Clan O'Conall and the Crown of the Stag is an indie action platformer video game developed and published by HitGrab and released on for Windows on April 27, 2021 and Nintendo Switch on June 2, 2022. It allows players to switch between three siblings as they battle to retrieve the Crown of the Stag from a demon. The game received praise from critics for its art style and gameplay. However, its story was less well-received, and some critics noted that the game was on the short side.

== Plot ==
The game is based on Celtic mythology from the first millennium, taking place in Hibernia. The player controls one of the three O'Conall siblings, Haggish, Kilcannon, or Clakshot. Chief Ardan was kidnapped by Caoranach, mother of demons, who also stole the Crown of the Stag in order to incite a war between mortals and the Fae, or fairy-folk.

== Reception ==
The game received an aggregate score of 78/100 on Metacritic, indicating "generally favorable reviews".
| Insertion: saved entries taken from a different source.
(** X2.  With a non-empty token stored under the token key, every request
    that goes on the wire carries it as [Bearer <token>]. *)
Theorem stored_token_is_attached env method url payload w t :
  window_defined env = true ->
  localStorage w !! AUTH_TOKEN env = Some t ->
  t <> "" ->
  (forall message, reply_to env method url payload w <> SetupFailure message) ->
  requests (fst (api_call env method url payload w))
  = (requests w ++
     [{| req_method := method; req_url := url; req_payload := payload;
         req_authorization := Some ("Bearer " ++ t)%string |}])%list.
Proof.
  intros Hwin Htok Hne Hsent.
  assert (Hreq : sent env method url payload w
                 = {| req_method := method; req_url := url; req_payload := payload;
                      req_authorization := Some ("Bearer " ++ t)%string |}).
  { unfold sent, request_interceptor. rewrite Hwin, Htok. cbn [truthy].
    destruct (String.eqb_spec t ""); [contradiction | reflexivity]. }
  rewrite <- Hreq, api_call_cases.
  destruct (reply_to env method url payload w) as [status body | | msg].
  - destruct (is_2xx status); [reflexivity|].
    unfold response_error_interceptor, bind, effect, throw, ret.
    destruct (status =? 401).
    { destruct (window_defined env); reflexivity. }
    destruct (status =? 403); [reflexivity|].
    destruct (status =? 404); [reflexivity|].
    destruct (status =? 500); reflexivity.
  - reflexivity.
  - destruct (Hsent msg eq_refl).
Qed.

Lemma stored_token_is_attached_witness :
  requests (fst (api_call (answering (Response 200 Null)) "GET" "/api/auth/me" Undefined
                   signed_in))
  = [{| req_method := "GET"; req_url := "/api/auth/me"; req_payload := Undefined;
        req_authorization := Some "Bearer jwt-abc" |}].
Proof.
  apply (stored_token_is_attached (answering (Response 200 Null))
           "GET" "/api/auth/me" Undefined signed_in "jwt-abc").
  - reflexivity.
  - reflexivity.
  - discriminate.
  - intros message. discriminate.
Defined.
Lisa Pollifroni of Checkpoint Gaming rated the game 9/10 points, calling the game's art "beautiful", and also praising the character-swapping mechanic. However, she also stated that the "story takes a backseat", and called some of the mechanics "a bit fiddly", such as Clakshot's hook grapple.
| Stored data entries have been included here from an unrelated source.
(** X15.  The coordinator never returns from [training]: once its epochs
    are complete (every cycle, evaluation and model save done, one success
    rate collected per epoch) the plotting code refers to the name [plt],
    which the module never imports, and the call raises [NameError]. *)
Theorem training_coordinator_raises s :
  Get_rank self = 0%nat ->
  (forall u s', training self s <> Ok (u, s')) /\
  (forall to_plot s1,
      for_range (n_epochs (args self)) (epoch self) [] s = Ok (to_plot, s1) ->
      training self s = Raise NameError /\
      length to_plot = n_epochs (args self) /\
      exists l, trace s1 = trace s ++ l /\
                calls CSaveModel l = n_epochs (args self)).
Proof.
  intros Hr. apply Nat.eqb_eq in Hr. split.
  - intros u s' H. unfold training in H.
    apply bind_ok in H. destruct H as (p & s1 & _ & H).
    rewrite Hr in H. discriminate H.
  - intros p s1 He. split; [|split].
    + unfold training, bind. rewrite He, Hr. reflexivity.
    + apply epochs_run in He. destruct He as (_ & L). rewrite Hr in L.
      exact L.
    + apply epochs_run in He. destruct He as ((l & El & Kl) & _).
      exists l. split; [exact El|].
      unfold calls. rewrite Kl, count_times.
      unfold epoch_calls. rewrite Hr. count_schedule. lia.
Qed.

(** X16.  The budget of the epochs of [training], for every worker: the
    simulator is reset [n_epochs * (n_cycles * num_rollouts_per_mpi +
    n_test_rollouts)] times and stepped [max_timesteps] times per reset;
    [store_episode] runs once per cycle; [buffer.sample] is called, and
    each optimizer steps, [n_epochs * n_cycles * n_batches] times; there
    is one all-reduce per epoch. *)
Theorem epochs_call_budget to_plot s s' :
  for_range (n_epochs (args self)) (epoch self) [] s = Ok (to_plot, s') ->
  exists l,
    trace s' = trace s ++ l /\
    let E := n_epochs (args self) in
    let K := n_cycles (args self) in
    let R := num_rollouts_per_mpi (args self) in
    let B := n_batches (args self) in
    let N := n_test_rollouts (args self) in
    let T := max_timesteps (env_params self) in
    calls CReset l = (E * (K * R + N))%nat /\
    calls CStep l = (E * (K * R + N) * T)%nat /\
    calls CStoreEpisode l = (E * K)%nat /\
    calls CBufferSample l = (E * K * B)%nat /\
    calls (COptimStep Actor) l = (E * K * B)%nat /\
    calls (COptimStep Critic) l = (E * K * B)%nat /\
    calls CAllreduce l = E.
Proof.
  intros He. unfold for_range in He. apply epochs_run in He.
  destruct He as ((l & El & Kl) & _).
  exists l. split; [exact El|]. cbv zeta. unfold calls. rewrite Kl.
  repeat split; unfold epoch_calls;
    destruct (Get_rank self =? 0)%nat; count_schedule; nia.
Qed.

End Schedule.

Lemma training_follows_schedule_witness :
  let self := Toy.worker 1 (- (1)) false in
  let s' := Toy.after (training self) Toy.peer in
  exists l, trace s' = trace Toy.peer ++ l /\
            map call_of l = training_calls self /\
            calls CSaveModel l = 0%nat.
Proof.
  intros self s'.
  apply (@training_follows_schedule _ self Toy.peer s' tt).
  - vm_compute. discriminate.
  - vm_compute. reflexivity.
Defined.

Lemma training_coordinator_raises_witness :
  training (Toy.worker 0 (- (1)) false) Toy.start = Raise NameError.
Proof.
  refine (proj1
            (proj2 (@training_coordinator_raises _ (Toy.worker 0 (- (1)) false)
                      Toy.start _)
               (Toy.value []
                  (for_range 1 (epoch (Toy.worker 0 (- (1)) false)) [])
                  Toy.start)
               (Toy.after
                  (for_range 1 (epoch (Toy.worker 0 (- (1)) false)) [])
                  Toy.start)
               _)).
  - vm_compute. reflexivity.
  - vm_compute. reflexivity.
Defined.

Lemma epochs_call_budget_witness :
  let self := Toy.worker 1 (- (1)) false in
  let s' := Toy.after (for_range 1 (epoch self) []) Toy.peer in
  exists l,
    trace s' = trace Toy.peer ++ l /\
    calls CReset l = 4%nat /\
    calls CStep l = 12%nat /\
    calls CStoreEpisode l = 1%nat /\
    calls CBufferSample l = 2%nat /\
    calls (COptimStep Actor) l = 2%nat /\
    calls (COptimStep Critic) l = 2%nat /\
    calls CAllreduce l = 1%nat.
Proof.
  intros self s'.
  apply (@epochs_call_budget _ self
           (Toy.value [] (for_range 1 (epoch self) []) Toy.peer) Toy.peer s').
  vm_compute. reflexivity.
Defined.

(** ** The actions a worker executes *)

Section Executed_actions.

Context {C : Collaborators}.

Variable self : Config.

Open Scope Q_scope.
Open Scope agent_scope.

Lemma for_from_actions {S : Type} (G : Agent -> Vec -> Prop)
      (body : nat -> S -> M S) :
  (forall i v s v' s', body i v s = Ok (v', s') ->
     agent s' = agent s /\
     exists l, trace s' = trace s ++ l /\
               Forall (G (agent s)) (step_actions l)) ->
  forall n i v s v' s',
    for_from i n body v s = Ok (v', s') ->
    agent s' = agent s /\
    exists l, trace s' = trace s ++ l /\
              Forall (G (agent s)) (step_actions l).
Proof.
  intros Hb. induction n as [|n IH]; intros i v s v' s' H; simpl in H.
  - run. split; [reflexivity|]. exists []. rewrite app_nil_r.
    split; [reflexivity | constructor].
  - apply bind_ok in H. destruct H as (v1 & s1 & H1 & H).
    destruct (Hb _ _ _ _ _ H1) as (A1 & l1 & E1 & F1).
    destruct (IH _ _ _ _ _ H) as (A & l & El & Fl).
    rewrite A1 in A, Fl. split; [exact A|].
    exists (l1 ++ l). split; [rewrite El, E1, <- app_assoc; reflexivity|].
    rewrite step_actions_app. apply Forall_app. split; assumption.
Qed.

Lemma input_preprocessing_run obs g s x s' :
  input_preprocessing obs g s = Ok (x, s') ->
  x = [norm_normalize (o_norm (agent s)) obs ++
       norm_normalize (g_norm (agent s)) g] /\
  agent s' = agent s /\
  trace s' = trace s ++ [EvNormalize ONorm; EvNormalize GNorm].
Proof.
  unfold input_preprocessing, normalize1. intros H. run.
  split; [|split].
  - repeat match goal with
           | H : agent ?s = _ |- context [agent ?s] => rewrite H
           end.
    reflexivity.
  - back_agent. reflexivity.
  - back_trace. reflexivity.
Qed.

Lemma test_step_greedy i v s v' s' :
  test_step self i v s = Ok (v', s') ->
  agent s' = agent s /\
  exists l, trace s' = trace s ++ l /\
            Forall (greedy (agent s)) (step_actions l).
Proof.
  unfold test_step. cbv zeta. intros H.
  apply bind_ok in H. destruct H as (x & s1 & Hx & H).
  apply bind_ok in H. destruct H as (pi & s2 & Hpi & H).
  apply bind_ok in H. destruct H as (r & s3 & Hr & H).
  apply ret_ok in H. destruct H as [_ ->].
  apply input_preprocessing_run in Hx. destruct Hx as (-> & A1 & T1).
  unfold actor_call in Hpi. unfold step in Hr. run.
  split; [back_agent; reflexivity|].
  eexists. split; [back_trace; reflexivity|].
  simpl. constructor; [|constructor].
  unfold Np.squeeze. simpl. rewrite app_nil_r.
  exists (tv_obs v), (tv_g v). rewrite A1. reflexivity.
Qed.

Lemma test_rollout_greedy i total s total' s' :
  test_rollout self i total s = Ok (total', s') ->
  agent s' = agent s /\
  exists l, trace s' = trace s ++ l /\
            Forall (greedy (agent s)) (step_actions l).
Proof.
  unfold test_rollout, for_range. intros H.
  apply bind_ok in H. destruct H as (o & s1 & Ho & H).
  apply bind_ok in H. destruct H as (v & s2 & Hl & H).
  apply ret_ok in H. destruct H as [_ ->].
  apply (for_from_actions greedy _ test_step_greedy) in Hl.
  destruct Hl as (A & l & El & Fl).
  unfold reset in Ho. run.
  assert (A0 : agent s1 = agent s) by (back_agent; reflexivity).
  rewrite A0 in A, Fl. split; [exact A|].
  exists (EvEnvReset :: l). split; [rewrite El; back_trace; reflexivity|].
  exact Fl.
Qed.

(** X17.  [evaluation] does not explore: every action it passes to
    [env.step] is the output of the online actor, as it is when the call
    starts, on a normalized observation and goal; no noise is added and no
    random action is mixed in. *)
Theorem evaluation_acts_greedily s rate s' :
  evaluation self s = Ok (rate, s') ->
  exists l, trace s' = trace s ++ l /\
            Forall (greedy (agent s)) (step_actions l).
Proof.
  unfold evaluation, local_success_rate, allreduce, for_range. intros H.
  apply bind_ok in H. destruct H as (local & s1 & Hl & H).
  apply bind_ok in Hl. destruct Hl as (total & s0 & Hl & Hm).
  apply (for_from_actions greedy _ test_rollout_greedy) in Hl.
  destruct Hl as (_ & l & El & Fl). run.
  match goal with
  | H : trace _ = trace s0 ++ [?e] |- _ => exists (l ++ [e])
  end.
  split; [back_trace; reflexivity|].
  rewrite step_actions_app, app_nil_r. exact Fl.
Qed.

Hypothesis generator : generator_contract.
Hypothesis range : 0 <= action_max (env_params self).

Lemma choose_actions_within pi s a s' :
  _choose_actions self pi s = Ok (a, s') ->
  Forall (within (action_max (env_params self))) a.
Proof.
  destruct generator as [Hu Hb].
  intros H. unfold _choose_actions in H. cbv zeta in H.
  apply bind_ok in H. destruct H as (z & s1 & Hz & H).
  apply bind_ok in H. destruct H as (act & s2 & Hact & H).
  apply bind_ok in H. destruct H as (r & s3 & Hr & H).
  apply bind_ok in H. destruct H as (k & s4 & Hk & H).
  apply bind_ok in H. destruct H as (d & s5 & Hd & H).
  apply draws_spec in Hr. destruct Hr as [_ Hr].
  apply lift_ok in Hd. destruct Hd as [Hd _].
  apply lift_ok in H. destruct H as [H _].
  apply call_ok in Hk. destruct Hk as [Hk _].
  specialize (Hb 1%nat (random_eps (args self)) (world s3)).
  rewrite <- Hk in Hb.
  eapply (mix_within (e := inject_Z (Z.of_nat k))).
  - destruct k as [|[|k]]; [left; reflexivity | right; reflexivity | lia].
  - apply clip_within. lra.
  - eapply Forall_impl; [|exact Hr]. intros x [w ->]. apply Hu. lra.
  - exact Hd.
  - exact H.
Qed.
James Ward of Gamereactor rated the game 8/10 points, calling it a "wonderful action platformer" that remained exciting from beginning to end, particularly praising its hand-drawn art style as unique. However, he called the game's story "weak and forgettable". Euisik Moon of IGN Korea also rated the game 8/10 points, saying that despite the game being short, it was well-balanced with each character being given equal time. He called it "a satisfying game with dense platformer action". However, he opined that he wished there was more to do after finishing it.